Help with URL macro

Steve Sieloff
01/21/2006 01:18 am
Oleg --

I would appreciate your help here ... I have a web site www.nsopr.gov that, after accepting terms, presents a map of US states and allows me to look for sexual predators from a global search form ... which in turn querires each state`s server and returns state specific pages and photos. I am trying to set the project to use URL macro Lastname={:a..z} but OEP loads first query (lastname=a), process correctly and then consumes the remaining queries (lastname=b .. z) without processing sub pages ... the clue is the search pages always remain constant.

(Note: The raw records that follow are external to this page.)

Lemma mov_from_gs c q s :
  gs_ok c q s -> 0 <= c -> c + 188 <= 2 ^ 32 -> mov_from GS 0 s = Ok c s /\ mov_from GS 4 s = Ok q s.
Proof.
  intros [Hg Hc Hq] H0 H1. split; rewrite mov_from_ok; cbn [sget]; rewrite Hg; cbn [sg_base sg_limit]; try lia;
    rewrite u32_small by lia.
  - by rewrite Z.add_0_r, Hc.
  - by replace (c + 180 + 4) with (c + 184) by lia; rewrite Hq.
Qed.

(** Memory after the writes of [switchuvm] on CPU [c]. *)
Definition switch_mem (m : mem) (c k : Z) : mem :=
  let d := SEG16 STS_T32A (c + 8) 103 0 in
  store32 (store16 (store64 (store64 m (c + 160) (segdesc_bits d)) (c + 160) (segdesc_bits (set_sd_s 0 d))) (c + 16) 16) (c + 12) k.

Lemma switch_mem_ne m c k x :
  x < c + 12 \/ c + 18 <= x < c + 160 \/ c + 168 <= x -> switch_mem m c k x = m x.
Proof. intros H. unfold switch_mem. rewrite store32_ne, store16_ne, !store64_ne by lia. done. Qed.

Lemma switch_mem_tss m c k : 0 <= c -> c + 188 <= 2 ^ 32 -> gdt_entry (switch_mem m c k) c SEG_TSS = MkDesc (c + 8) 103 9 0 0 1.
Proof.
  intros H0 H1. unfold gdt_entry, switch_mem, SEG_TSS. replace (c + 112 + 8 * 6) with (c + 160) by lia.
  erewrite load64_ext; [|intros x Hx; rewrite store32_ne, store16_ne by lia; reflexivity].
  rewrite load64_store64_eq by apply segdesc_bits_bounds. apply decode_SEG16; unfold STS_T32A, word; lia.
Qed.

Lemma switch_mem_esp0 m c k : word k -> load32 (switch_mem m c k) (c + 12) = k.
Proof. intros Hk. unfold switch_mem. rewrite load32_store32_eq. by apply u32_small. Qed.

Lemma switch_mem_ss0 m c k : load32 (switch_mem m c k) (c + 16) mod 2 ^ 16 = 16.
Proof. unfold switch_mem. rewrite load32_store32_ne by lia. apply load16_store16. lia. Qed.

(** The counters and the flag after [pushcli] and [popcli]. *)
Lemma pushcli_core s :
  on_cli pushcli s = Ok tt (MkCore (set_eflags (put_if false (eflags (mach s))) (mach s)) (co_ncli s + 1)
    (if co_ncli s =? 0 then has (eflags (mach s)) FL_IF else co_intena s)).
Proof. unfold on_cli, lift. by rewrite pushcli_ok. Qed.

Lemma has_put_if b fl : has (put_if b fl) FL_IF = b.
Proof.
  unfold has, put_if, FL_IF. destruct b.
  - destruct (Z.eqb_spec (Z.land (Z.lor fl 512) 512) 0) as [E|]; [|done].
    apply (f_equal (fun x => Z.testbit x 9)) in E. rewrite Z.land_spec, Z.lor_spec in E. cbn in E. by rewrite orb_true_r in E.
  - rewrite (proj2 (Z.eqb_eq _ _)); [done|]. apply Z.bits_inj'. intros n Hn.
    rewrite Z.land_spec, Z.ldiff_spec, Z.bits_0. by destruct (Z.testbit fl n), (Z.testbit 512 n).
Qed.

Lemma popcli_core x n i fl :
  eflags x = fl -> has fl FL_IF = false -> 1 <= n ->
  on_cli popcli (MkCore x n i) = Ok tt (MkCore (set_eflags (put_if ((n =? 1) && i) fl) x) (n - 1) i).
Proof. intros <- Hf Hn. unfold on_cli, lift. by rewrite popcli_ok. Qed.

Lemma ltr_ok c s :
  gdtr s = (c + 112, 55) -> gdt_entry (memory s) c SEG_TSS = MkDesc (c + 8) 103 9 0 0 1 ->
  ltr 48 s = Ok tt (set_memory (upd (memory s) (c + 165) (Z.lor (memory s (c + 165)) 2)) (set_tr (MkSegment 48 (c + 8) 103 0) s)).
Proof.
  intros Hg Ht. unfold ltr. munfold. change 48 with (8 * 6 + 0) at 1. rewrite (descriptor_gdt s c 6 0 Hg) by lia.
  change 6 with SEG_TSS. rewrite Ht. cbn [d_s d_type d_p d_base d_limit d_dpl].
  change ((0 =? 0) && (9 =? STS_T32A) && (1 =? 1)) with true. cbn beta iota. cbn [gdtr set_tr memory].
  rewrite Hg. cbn [fst]. change (48 / 8 * 8) with 48. by replace (c + 112 + 48 + 5) with (c + 165) by lia.
Qed.

(** The end of [switchuvm], from [ltr] on. *)
Definition switchuvm_end (p : Z) : M core unit :=
  on_mach (ltr 48);;
  pgdir ← on_mach (reads (fun s => load32 (memory s) (p + 4)));
  if pgdir =? 0 then panic "switchuvm: no pgdir" else
  on_mach (lcr3 (v2p pgdir));;
  on_cli popcli.

Lemma switchuvm_start c q p s :
  let x := mach s in
  gs_ok c q x -> 0 <= c -> c + 188 <= 2 ^ 32 -> (q + 12 <= c \/ c + 188 <= q) ->
  0 <= load32 (memory x) (q + 8) -> load32 (memory x) (q + 8) + KSTACKSIZE < 2 ^ 32 ->
  switchuvm p s = switchuvm_end p (MkCore (set_memory (switch_mem (memory x) c (load32 (memory x) (q + 8) + KSTACKSIZE))
    (set_eflags (put_if false (eflags x)) x)) (co_ncli s + 1) (if co_ncli s =? 0 then has (eflags x) FL_IF else co_intena s)).
Proof.
  intros x G H0 H1 Hq Hk Hk1.
  unfold switchuvm. rewrite (bind_ok _ _ _ _ _ (pushcli_core s)). fold x. set (i1 := if co_ncli s =? 0 then _ else _).
  set (x1 := set_eflags (put_if false (eflags x)) x).
  assert (G1 : gs_ok c q x1) by (by destruct G; split).
  rewrite (bind_ok _ _ _ _ _ (on_mach_ok (mov_from GS 0) (MkCore x1 _ i1) _ _ (proj1 (mov_from_gs c q x1 G1 H0 H1)))).
  cbv zeta. change (offset cpu_struct "ts") with 8. change (offset cpu_struct "gdt" ) with 112. change (sizeof taskstate - 1) with 103.
  change (offset taskstate "ss0") with 8. change (offset taskstate "esp0") with 4. change (offset proc_struct "kstack") with 8.
  change (Z.shiftl SEG_KDATA 3) with 16.
  replace (c + 112 + 8 * SEG_TSS) with (c + 160) by (unfold SEG_TSS; lia). replace (c + 8 + 8) with (c + 16) by lia.
  replace (c + 8 + 4) with (c + 12) by lia.
  unfold put_seg. do 3 rewrite (bind_ok _ _ _ _ _ (on_mach_modify _ _)). cbn [mach co_ncli co_intena memory set_memory].
  set (m3 := store16 _ _ _). set (x3 := set_memory m3 _).
  assert (F3 : forall y, y < c + 16 \/ c + 18 <= y < c + 160 \/ c + 168 <= y -> m3 y = memory x y).
  { intros y Hy. unfold m3. rewrite store16_ne, !store64_ne by lia. done. }
  assert (G3 : gs_ok c q x3).
  { destruct G as [G3 G4 G5]. split; [done|..]; cbn [memory set_memory]; (rewrite (load32_ext (memory x)); [done|]); intros; apply F3; lia. }
  rewrite (bind_ok _ _ _ _ _ (on_mach_ok (mov_from GS 4) (MkCore x3 _ i1) _ _ (proj2 (mov_from_gs c q x3 G3 H0 H1)))).
  rewrite (bind_ok _ _ _ _ _ (on_mach_reads _ _)). cbn [mach]. change (memory x3) with m3.
  rewrite (load32_ext (memory x) m3) by (intros; apply F3; lia).
  rewrite u32_small by (unfold KSTACKSIZE in *; lia). by rewrite (bind_ok _ _ _ _ _ (on_mach_modify _ _)).
Qed.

It is interesting that if I manually submit 26 projects (1 each for lastname=a thru lastname=z) all the files download properly. I have tried Additional=DepthFirst but it does not help ... and I really do not want to have to process 26 projects for each of the 40+ states that have offender data. Please help me get the projects to work using the standard {:a..z} so that all pages and sub pages load and parse properly!!! Here is a sample project setting (I have also tried download only modified files, download all files, etc. but no changes occur):

[Object]
OEVersion=Pro 4.0.0.2314
Type=0
IID=62226
Caption=http://www.nsopr.gov/main_frameset.cfm
URL=http://www.nsopr.gov/main_frameset.cfmPOST=pageid=14&lastname=m&firstname=&county=&city=&zipcode=&zipcode2=&zipcode3=&zipcode4=&zipcode5=&Submit=Search&state=NCIgnoreLogOutLinksAdditional=DepthFirstAdditional=ConvertPOSTToFileNameReferer=http://www.nsopr.gov/SetCookie=CFTOKEN=80038330; CFID=2789912; BIGipServeriir=3356928192.20480.0000; JSESSIONID=e4303243af80$B7a8lVi; ACCEPTED_TC=1
Lev=1000001
Weekday=257
LimTSize=10000
LimNumber=5000
LimTime=100
FMGroup=1
FTText.Exts=htmlhtmaspaspxjspstmstmlidcshtmlhtxtxttextxspxmlrxmlcfmwmlphpphp3
FTImages.Exts=bmpfifgifipxj2cj2kjp2jpegjpglwfpngtiftiffwbmpxbm ooooooooxoooooo
FTVideo.Exts=mpgavianimpegmovfliflcvivrmramrvasfasxwmvm1vm2vvob
FTAudio.Exts=wavriffmp3midmp2m3uravocwmaape
FTArchive.Exts=ziparcgzzarjlhalayleirarcabtarpakacejarpdf
FTUDef.Exts=jscssssivbsdtdxslswfclass
FTText.B=ooxooo
FTImages.B=ooxooo
FTVideo.B=xoxooo
FTAudio.B=xoxooo
FTArchive.B=xoxooo
FTUDef.B=xoxooo
FTOther.B=ooxooo
FTSizes=0,0,0,0,0,0,0,0,0,0,0,0,0,0,0,3,3,3,0,3,0
RFileBx=2
RFileIn=?srn=main_frameset.cfm?pageid=.jpgresults.cfm xxxx
RProt=127
LastStart=153:193:64:119:65:234:226:64:
LastEnd=123:162:176:121:65:234:226:64:
S200=79
SPar=57
SSav=79
SLast=200
SSiz=1299022
SMdf=60
LFiles=79
LSize=1299022
Flags=1
ImgDim=0,0,0,0
PrevURL=http://www.nsopr.gov/main_frameset.cfm
ExploreSSMaps=True
ParseComplexScripts=True


Thanks,

Steve
Oleg Chernavin
01/23/2006 08:44 am
What about to try:

http://www.nsopr.gov/main_frameset.cfm?pageid=14&lastname={:a..z}&firstname=&county=&city=&zipcode=&zipcode2=&zipcode3=&zipcode4=&zipcode5=&Submit=Search&state=NC
IgnoreLogOutLinks
Additional=DepthFirst;ConvertPOSTToFileName
Referer=http://www.nsopr.gov/
Channels=1

I tried, but all downloads result in 500 Error from the server. Perhaps, I have to logon there first.

Best regards,
Oleg Chernavin
MP Staff
Steve Sieloff
01/23/2006 11:48 am
Oleg --

You must first browse the http://www.nsopr.gov and hit "I Agree" in internal browser ...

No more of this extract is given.